Observers have said a public-private structure could reduce moral hazard and mitigate the government's burden.

A benefit of the plan "is while the private sector controls quality of the risk creation, it also bears the risk, so there is a good alignment of incentives," Viral Acharya, a finance professor at New York University, said at the University of Maryland conference.

NATIONALIZATION
Others have pushed for a more substantial role for the government, making the implicit guarantees the GSEs have received for so long more transparent.

Under this approach, Fannie and Freddie would essentially become permanent wards of the government.

Bill Gross, co-founder and co-chief investment officer of Pacific Investment Management Co., has been more specific, proposing that the government create a super-GSE of sorts by merging Fannie and Freddie into Ginnie Mae.

Bert Ely, an independent analyst based in Alexandria, Va., said that such explicit government backing for MBS "means effectively that it is government debt, and in effect we will have fully nationalized, or largely nationalized, the American housing finance marketplace."

PUBLIC UTILITIES
Under this plan, Fannie and Freddie would be eliminated and replaced by private-sector guarantors regulated like public utilities. The most prominent advocate for this model so far has been former Treasury Secretary Henry Paulson, who in January 2009 said creating utility-like entities to guarantee home loans "could be the best way to resolve the inherent conflict between public purpose and private gain."

PRIVATIZATION
Meanwhile, some have taken the approach that there should be no government support in housing.
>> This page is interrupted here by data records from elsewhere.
Lemma neutron_drip_line_one : neutron_drip_line 1 = Raise ZeroDivisionError.
Proof.
  unfold neutron_drip_line, py_range. rewrite seqZ_cons by lia.
  cbn [for_return]. rewrite separation_energy_neutron. unfold be_difference.
  rewrite (binding_energy_semf_pos 1 1) by lia. mstep.
  change (1 - 1) with 0. rewrite binding_energy_semf_zero. reflexivity.
Qed.

Lemma proton_drip_line_one : proton_drip_line 1 = Raise ZeroDivisionError.
Proof.
  unfold proton_drip_line, py_range. rewrite seqZ_cons by lia.
  cbn [for_return]. rewrite separation_energy_proton. unfold be_difference.
  rewrite (binding_energy_semf_pos 1 1) by lia. mstep.
  change (1 - 1) with 0. rewrite binding_energy_semf_zero. reflexivity.
Qed.

(** C7 (as amended): for every [Z >= 2] each drip-line search returns, and
    what it returns is [A' - 1] for the least [A'] in [Z .. 299] whose
    separation energy is [<= 0], or the sentinel 300 when the separation
    energy is positive at every [A] scanned. *)
Theorem drip_line_search_result (Z : int) :
  2 <= Z ->
  (exists r, neutron_drip_line Z = Ok r /\ drip_line_spec "neutron" Z r) /\
  (exists r, proton_drip_line Z = Ok r /\ drip_line_spec "proton" Z r).
Proof.
  intros HZ. split.
  - now apply neutron_drip_line_scan.
  - now apply proton_drip_line_scan.
Qed.

Lemma drip_line_search_result_witness :
  (exists r, neutron_drip_line 8 = Ok r /\ drip_line_spec "neutron" 8 r) /\
  (exists r, proton_drip_line 8 = Ok r /\ drip_line_spec "proton" 8 r).
Proof.
  apply (drip_line_search_result 8). lia.
Defined.

(** C7 fails as stated: at [Z = 1] neither search returns a number. *)
Lemma drip_line_search_raises_at_one :
  (forall r, neutron_drip_line 1 <> Ok r) /\
  (forall r, proton_drip_line 1 <> Ok r).
Proof.
  rewrite neutron_drip_line_one, proton_drip_line_one.
  split; intros r; discriminate.
Qed.
(** * Farm-field store: the [fields] slice and its selectors

    A shallow embedding of the Redux slice [fields] (its reducer and its
    selectors) and of the selector inside [SelectedFieldCard] (App.tsx),
    followed by
    the properties of the store and of its derived-data queries.

    Conventions of the embedding:
    - a JavaScript number is an IEEE 754 binary64 value, [spec_float];
    - a value read out of a coordinate array is a [JSValue], because the
      code tests it at run time with lodash's [isNumber];
    - a field identifier is an integer ([Z]); the object [entities] is a
      finite map from identifiers to fields ([gmap Z Field]);
    - [undefined] results are [None]; a [throw] is the [Throw] case of
      [Result]. *)

From Stdlib Require Import ZArith QArith String List Bool Lia.
From Stdlib Require Import Floats.SpecFloat.
From stdpp Require Import base option list gmap fin_maps.

Local Open Scope Z_scope.
Local Open Scope string_scope.
Local Open Scope list_scope.

(** ** JavaScript values *)

Module JS.

(** binary64: 53 bits of precision, exponents below 1024. *)
Definition prec : Z := 53.
Definition emax : Z := 1024.

Definition number : Type := spec_float.

Definition Infinity : number := S754_infinity false.
Definition NegInfinity : number := S754_infinity true.
Definition NaN : number := S754_nan.

(** The number denoted by an integer literal. *)
Definition ofZ (z : Z) : number := binary_normalize prec emax z 0 false.

Definition add (x y : number) : number := SFadd prec emax x y.
Definition div (x y : number) : number := SFdiv prec emax x y.
(** [x < y] and [x > y]; both are false when an operand is NaN. *)
Definition lt (x y : number) : bool := SFltb x y.
Definition gt (x y : number) : bool := SFltb y x.

Definition isNaN (x : number) : bool :=
  match x with S754_nan => true | _ => false end.

(** The rational a finite number stands for: [±m * 2^e]. *)
Definition toQ (x : number) : option Q :=
  match x with
  | S754_zero _ => Some (inject_Z 0)
  | S754_finite s m e =>
      Some (Qmult (inject_Z (if s then Z.neg m else Z.pos m)) (Qpower (inject_Z 2) e))
  | _ => None
  end.

(** The primitive values that can sit in a coordinate array. *)
Inductive JSValue : Type :=
| JSUndefined
| JSNull
| JSBoolean (b : bool)
| JSNumber (n : number)
| JSString (s : string).

(** lodash [isNumber]: true of every value of type number, NaN and the
    infinities included. *)
Definition isNumber (v : JSValue) : bool :=
  match v with JSNumber _ => true | _ => false end.

(** [Number.isFinite]: a number that is neither NaN nor infinite. *)
Definition isFinite (v : JSValue) : bool :=
  match v with
  | JSNumber (S754_zero _) | JSNumber (S754_finite _ _ _) => true
  | _ => false
  end.

(** Array indexing [a[i]]: [undefined] past the end. *)
Definition index (a : list JSValue) (i : nat) : JSValue :=
  nth i a JSUndefined.

End JS.
Export JS.

(** ** Results of code that may throw *)

Inductive Error : Type :=
| NoFieldFound (id : Z)           (* "No field found with id ${id}" *)
| IncompleteFieldData (id : Z)    (* "Incomplete field data for id ${selectedId}" *)
| LibraryError (msg : string).    (* an error thrown by code outside the slice *)

Inductive Result (A : Type) : Type :=
| Ok (a : A)
| Throw (e : Error).
Arguments Ok {A} a.
Arguments Throw {A} e.

(** [Result] is a monad; [x ← r; k] runs [k] unless [r] threw. *)
#[global] Instance Result_ret : MRet Result := fun A a => Ok a.
#[global] Instance Result_bind : MBind Result := fun A B k r =>
  match r with
  | Ok a => k a
  | Throw e => Throw e
  end.

(** ** Data model *)

(** A position is an array of coordinates, a ring an array of positions,
    a polygon's [coordinates] an array of rings. *)
Definition Position : Type := list JSValue.
Definition Ring : Type := list Position.

Record Polygon : Type := { coordinates : list Ring }.

Record Field : Type := {
  id : Z;
  field_name : string;
  polygon : Polygon;
}.

Record LatLngLiteral : Type := { lng : JSValue; lat : JSValue }.

Inductive FetchStatus : Type := pending | fulfilled | rejected.

Record FieldsState : Type := {
  ids : list Z;
  entities : gmap Z Field;
  selectedId : option Z;
  fetchStatus : option FetchStatus;
}.

Definition initialState : FieldsState :=
  {| ids := []; entities := ∅; selectedId := None; fetchStatus := None |}.

(** ** The slice's reducer *)

Inductive Action : Type :=
| clickField (payload : Z)
| closeFieldInfoWindow
| fetchFields_pending
| fetchFields_fulfilled (payload : list Field)
| fetchFields_rejected
| otherAction.   (* an action of another slice: no case reducer matches *)

(** The callback of [payload.reduce]: [{ ...acc, [field.id]: { ...field } }]. *)
Definition insertField (acc : gmap Z Field) (field : Field) : gmap Z Field :=
  <[id field := field]> acc.

(** [payload.reduce((acc, field) => ..., {})] *)
Definition entitiesOf (payload : list Field) : gmap Z Field :=
  fold_left insertField payload ∅.

Definition reducer (state : FieldsState) (action : Action) : FieldsState :=
  match action with
  | clickField payload =>
      {| ids := ids state; entities := entities state;
         selectedId := Some payload; fetchStatus := fetchStatus state |}
  | closeFieldInfoWindow =>
      {| ids := ids state; entities := entities state;
         selectedId := None; fetchStatus := fetchStatus state |}
  | fetchFields_pending =>
      {| ids := ids state; entities := entities state;
         selectedId := selectedId state; fetchStatus := Some pending |}
  | fetchFields_fulfilled payload =>
      {| ids := map id payload; entities := entitiesOf payload;
         selectedId := selectedId state; fetchStatus := Some fulfilled |}
  | fetchFields_rejected =>
      {| ids := ids state; entities := entities state;
         selectedId := selectedId state; fetchStatus := Some rejected |}
  | otherAction => state
  end.
Lemma transition_keys (s s' : db) :
  transition s s' ->
  keys_in_order (map Post_id (posts s)) (posts_seq s)
  /\ keys_in_order (map Likes_id (likes s)) (likes_seq s) ->
  keys_in_order (map Post_id (posts s')) (posts_seq s')
  /\ keys_in_order (map Likes_id (likes s')) (likes_seq s').
Proof.
  intros [|sid c _|u pid _ _|u pid] [Hp Hl]; simpl; split; try assumption.
  - rewrite map_app. now apply keys_in_order_snoc.
  - rewrite map_app. now apply keys_in_order_snoc.
  - now apply keys_in_order_filter.
Qed.

(** A row found after a transition was there before or carries a key above
    the counter the transition started from; the counters do not go back. *)
Lemma transition_rows (s s' : db) :
  transition s s' ->
  posts_seq s <= posts_seq s' /\ likes_seq s <= likes_seq s'
  /\ (forall p, In p (posts s') -> In p (posts s) \/ posts_seq s < Post_id p)
  /\ (forall l, In l (likes s') -> In l (likes s) \/ likes_seq s < Likes_id l).
Proof.
  intros [|sid c _|u pid _ _|u pid]; simpl; repeat split; try lia; auto.
  - intros p Hp. apply in_app_or in Hp. destruct Hp as [Hp|[<-|[]]]; auto.
    right. simpl. lia.
  - intros l Hl. apply in_app_or in Hl. destruct Hl as [Hl|[<-|[]]]; auto.
    right. simpl. lia.
  - intros l Hl. apply filter_In in Hl. tauto.
Qed.

Lemma serve_rows (rs : list request) (s : db) :
  posts_seq s <= posts_seq (serve rs s)
  /\ likes_seq s <= likes_seq (serve rs s)
  /\ (forall p, In p (posts (serve rs s)) ->
        In p (posts s) \/ posts_seq s < Post_id p)
  /\ (forall l, In l (likes (serve rs s)) ->
        In l (likes s) \/ likes_seq s < Likes_id l).
Proof.
  revert s. induction rs as [|r rs IH]; intros s.
  - simpl. repeat split; auto; lia.
  - change (serve (r :: rs) s) with (serve rs (db_after (handle r) s)).
    destruct (IH (db_after (handle r) s)) as [I1 [I2 [I3 I4]]].
    destruct (transition_rows _ _ (handle_transition r s)) as [T1 [T2 [T3 T4]]].
    repeat split; try lia.
    + intros p Hp. destruct (I3 p Hp) as [H|H]; [|right; lia].
      destruct (T3 p H); auto.
    + intros l Hl. destruct (I4 l Hl) as [H|H]; [|right; lia].
      destruct (T4 l H); auto.
Qed.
Yet they do not offer any alternatives.

In a recent paper, the American Enterprise Institute's Peter Wallison, Edward Pinto and Alex Pollock argued that many of the proposals for reforming GSEs still preserve a government role.

"It is a very serious problem if we are going to try to develop a system that looks anything like the system we had before," Wallison said at an AEI conference last week.

Republicans in Congress who support privatization are pushing legislation to wind down Fannie and Freddie within five years. "We need to let the market determine the risk premium and not the government," Neugebauer said.

Many counter that fully privatizing the market — and removing any explicit guarantees — may, ironically, perpetuate the risks that have plagued the system thus far. "There is concern that a policy of 'no guarantees' could be interpreted as a return to implicit guarantees," said Lucas at the Congressional Budget Office.

COVERED BONDS
Another plan would be to foster a more robust covered-bond market. Unlike securitization, in which an originator no longer holds an original loan, a covered bond issued by a bank provides liquidity and is backed by loans that stay on the balance sheet.

The bank can replace the collateral with new loans if the original assets stop performing.

Bank of America Corp. is among the advocates of a plan to establish a national covered-bond market.